Ils soutiennent que les criminels sont influencés par la rhétorique de religieux radicaux, qui présentent la minorité chrétienne d’Égypte comme des citoyens de seconde classe, les autorités n’ont aucun zèle à enquêter sur ces crimes, baignées par la même dépréciation.

Au cours des deux dernières années, il ya eu plus de 150 enlèvements signalés dans la province – tous des chrétiens , selon un haut responsable au ministère de l’Intérieur, qui est en charge de la police.
De ce nombre, 37 l’ont été dans les derniers mois seulement,affirme le fonctionnaire parlant à l’Associated Press sous condition d’anonymat parce qu’il n’était pas autorisé à communiquer ces renseignements.
Kromer, père de trois enfants, a été enlevé le 29 janvier alors qu’il se rendait à la maison dans le village de Nazlet el-Amoden. Dès le lendemain, sa famille a payé £ 270.000 égyptiennes – soit près de $ 40,000 – à un intermédiaire et il a été libéré.

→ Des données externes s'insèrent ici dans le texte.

(** The two members [get_current_user] asks for; [None] when one is missing or
    empty, or the token does not decode. *)
Definition named_session (now : Z) (token : string) : option (string * string) :=
  match decode_token now token with
  | Raise _ => None
  | Ok c => match non_empty (c_sub c), non_empty (c_sid c) with
            | Some u, Some s => Some (u, s)
            | _, _ => None
            end
  end.

Definition credentials_exc : exn := HTTPException 401 "Invalid or expired token".
Record Request := mkRequest { r_method : string; r_path : string }.

Definition get_current_user (now : Z) (env : option string) (refused : bool) (request : Request) (token : string)
  : M AuthDb (User * Principal) :=
  if startswith token "ukip_" then
    do! key <- verify_api_key now token;
    match key with
    | None => mraise credentials_exc
    | Some k =>
        do! d <- mget;
        match find_active_id (k_user_id k) d with
        | None => mraise credentials_exc
        | Some user =>
            run! enforce_api_key_scope env refused k (r_method request) (r_path request);
            mret (user, mkPrincipal (u_id user) None (Some (k_id k)))
        end
    end
  else
    match named_session now token with
    | None => mraise credentials_exc
    | Some (name, sid_) =>
        do! d <- mget;
        match user_for_live_session name sid_ d with
        | None => mraise credentials_exc
        | Some user => mret (user, mkPrincipal (u_id user) (Some sid_) None)
        end
    end.

Definition get_current_user_optional (now : Z) (env : option string) (refused : bool) (request : Request)
    (token : option string) : M AuthDb (option (User * Principal)) :=
  match token with
  | None | Some "" => mret None
  | Some token =>
      if startswith token "ukip_" then
        do! key <- verify_api_key now token;
        match key with
        | None => mret None
        | Some k =>
            do! d <- mget;
            match find_active_id (k_user_id k) d with
            | None => mret None
            | Some user =>
                run! enforce_api_key_scope env refused k (r_method request) (r_path request);
                mret (Some (user, mkPrincipal (u_id user) None (Some (k_id k))))
            end
        end
      else
        match named_session now token with
        | None => mret None
        | Some (name, sid_) =>
            do! d <- mget;
            match user_for_live_session name sid_ d with
            | None => mret None
            | Some user => mret (Some (user, mkPrincipal (u_id user) (Some sid_) None))
            end
        end
  end.

(** [require_role( *roles )] *)
Definition check_role (roles : list string) (user : User) : res User :=
  if bool_decide (role user ∈ roles) then Ok user
  else Raise (HTTPException 403 ("Role '" ++ role user ++ "' is not authorized for this action")).

(** * Managing API keys (routers/api_keys.py) *)
Definition KEY_SCOPES : list string := ["read"; "write"; "admin"].
(** The full key, its prefix and its hash; [rand] is [secrets.token_urlsafe(30)]. *)
Definition generate_key (rand : string) : string * string * string :=
  let full_key := ("ukip_" ++ rand)%string in (full_key, take_str 16 full_key, sha256 full_key).

Definition create_api_key (now : Z) (rand : string) (current_user : User) (name : string) (scopes : list string)
    (expires_days : option Z) : M AuthDb (ApiKey * string) :=
  let invalid := List.filter (fun s => negb (bool_decide (s ∈ KEY_SCOPES))) scopes in
  match invalid, scopes with
  | _ :: _, _ => mraise (HTTPException 422 ("Invalid scopes: " ++ py_str (JArr (map JStr invalid)) ++ ". Valid: "
                                             ++ py_str (JArr (map JStr KEY_SCOPES))))
  | [], [] => mraise (HTTPException 422 "At least one scope is required")
  | [], _ =>
      let '(full_key, prefix, hash) := generate_key rand in
      do! row <- insert api_keys with_keys (fun r => bool_decide (key_hash r = hash))
        (fun i => mkApiKey i (u_id current_user) (strip name) prefix hash (Some (dumps false (JArr (map JStr scopes))))
           (match expires_days with Some d => if d =? 0 then None else Some (now + d * 86400) | None => None end)
           None (Some true) now);
      run! commit; mret (row, full_key)
  end.
Definition list_api_keys (current_user : User) (d : AuthDb) : list ApiKey :=
  sort_by (fun a b => k_id b <=? k_id a) (List.filter (fun k => k_user_id k =? u_id current_user) (api_keys d)).
Definition revoke_api_key (current_user : User) (key_id : Z) : M AuthDb Z :=
  do! d <- mget;
  match List.find (fun k => k_id k =? key_id) (api_keys d) with
  | Some k =>
      if k_user_id k =? u_id current_user
      then run! mmodify (with_keys (update_where (fun r => k_id r =? key_id) disable_key)); run! commit; mret key_id
      else mraise (HTTPException 404 "API key not found")
  | None => mraise (HTTPException 404 "API key not found")
  end.
End auth.
(** The last super_admin deactivates itself by sending [is_active: null]. *)
Lemma null_deactivates_last_superadmin :
  let d := demo_db None in
  active_superadmins d = 1 /\
  active_superadmins (after "k" [] demo_encode demo_decode demo_sha demo_check demo_hash demo_iso
    (UpdateUser "" 1 (mkUserUpdate None None None (Some None)) ana) d) = 0.
Proof. split; vm_compute; reflexivity. Qed.

(** Neither a password change nor a reset revokes the sessions of the account:
    a token issued before it still authenticates. *)
Lemma password_reset_keeps_sessions :
  let s := snd (confirm_password_reset demo_sha demo_hash 10 "" "token" "newsecret" (clean (demo_db None))) in
  is_ok (fst (get_current_user "k" [] demo_decode demo_sha 50 None false (mkRequest "GET" "/entities") bearer
                (clean (sess_base s)))) = true.
Proof. vm_compute. reflexivity. Qed.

« Je ne peux pas commencer à vous conter combien cette expérience fut horrible, » affirme Kromer à l’Associated Press dans sa ville natale de Matai, 110 miles (180 kilomètres) au sud du Caire. Sa joue gauche où il a été frappée à plusieurs reprises est toujours douloureuse, comme c’est son index, dont un kidnappeur plié plusieurs fois en arrière, menaçant de le casser.

Il dit qu’il a été laissé avec le sentiment que, en tant que chrétien, le pays n’est plus pour lui. Il a abandonné sa pratique rentable en Nazlet el-Amoden et se prépare à déménager en Australie. «Ma femme ne voulait même pas discuter de la sortie d’Egypte. Maintenant, elle veut partir », a-t-il dit.

« Il y a des conséquences aux lois islamiques, » a-t-il dit tristement. « Les choses vont mal aujourd’hui. Ce qui vient sera certainement pire.« 

Répondant aux allégations selon lesquelles les autorités n’ont pas enquêtées sur les crimes contre les chrétiens, le chef de la sécurité de Minya, Ahmed Suleiman, a déclaré : « c’est parce que les familles des victimes négocient avec les ravisseurs sans porter plainte« .

Les Chrétiens disent qu’ils ne prennent pas la peine de porter plainte, car ils n’ont pas confiance en la police.
Essam Khairy, un porte-parole de la ligne dure groupe islamiste Groupe islamique à Minya, a déclaré: « il n’y a pas un seul cas d’enlèvement chrétien qui a un motif sectaire ou lié à des groupes islamistes. »
Il a accusé le « chaos sécuritaire » en Égypte et a déclaré que le moyen d’arrêter les enlèvements est de créer des comités populaires – des groupes d’autodéfense tel que le Gamaa Islamiya qui fait la promotion d’ une vague de grèves dans la police depuis le mois dernier.

Les chrétiens d’Égypte, adeptes d’une des églises les plus anciennes du monde, représentent environ 10 pour cent du nombre estimé dans le pays 90 millions de personnes. Ils se sont longtemps plaints de discrimination qui les empêche de certains postes de haut niveau et d’une protection adéquate.
Mais leurs craintes se sont considérablement intensifiées avec la montée politique des islamistes. Les victoires électorales des partis politiques islamistes qui dominentdu parlement, le président Mohammed Morsiest un vétéran des Frères musulmans.

(…) Les clercs musulmans ultraconservateurs sont devenus plus virulents dans leur rhétorique anti-chrétienne et dans les sermons et leurs programmes télévisés. Dans les zones rurales comme Minya, la ligne dure règne souvent après des décennies de persécution, profitant du chaos et de l’anarchie des deux années qui ont suivi l’éviction de Moubarak, et s’imposent comme la seule puissance réelle sur le terrain.
Récemment, Yasser Hamza, un cadre du parti des Frères musulmans, a affirmé dans une interview télévisée que si le slogan de la campagne « L’islam est la solution » est permis, le slogan «Le christianisme est la solution» ne le serait pas, se justifiant ainsi : « Il s’agit d’un pays musulman à une écrasante majorité musulmane … La minorité n’a pas de droits absolus, elle a des droits relatifs ».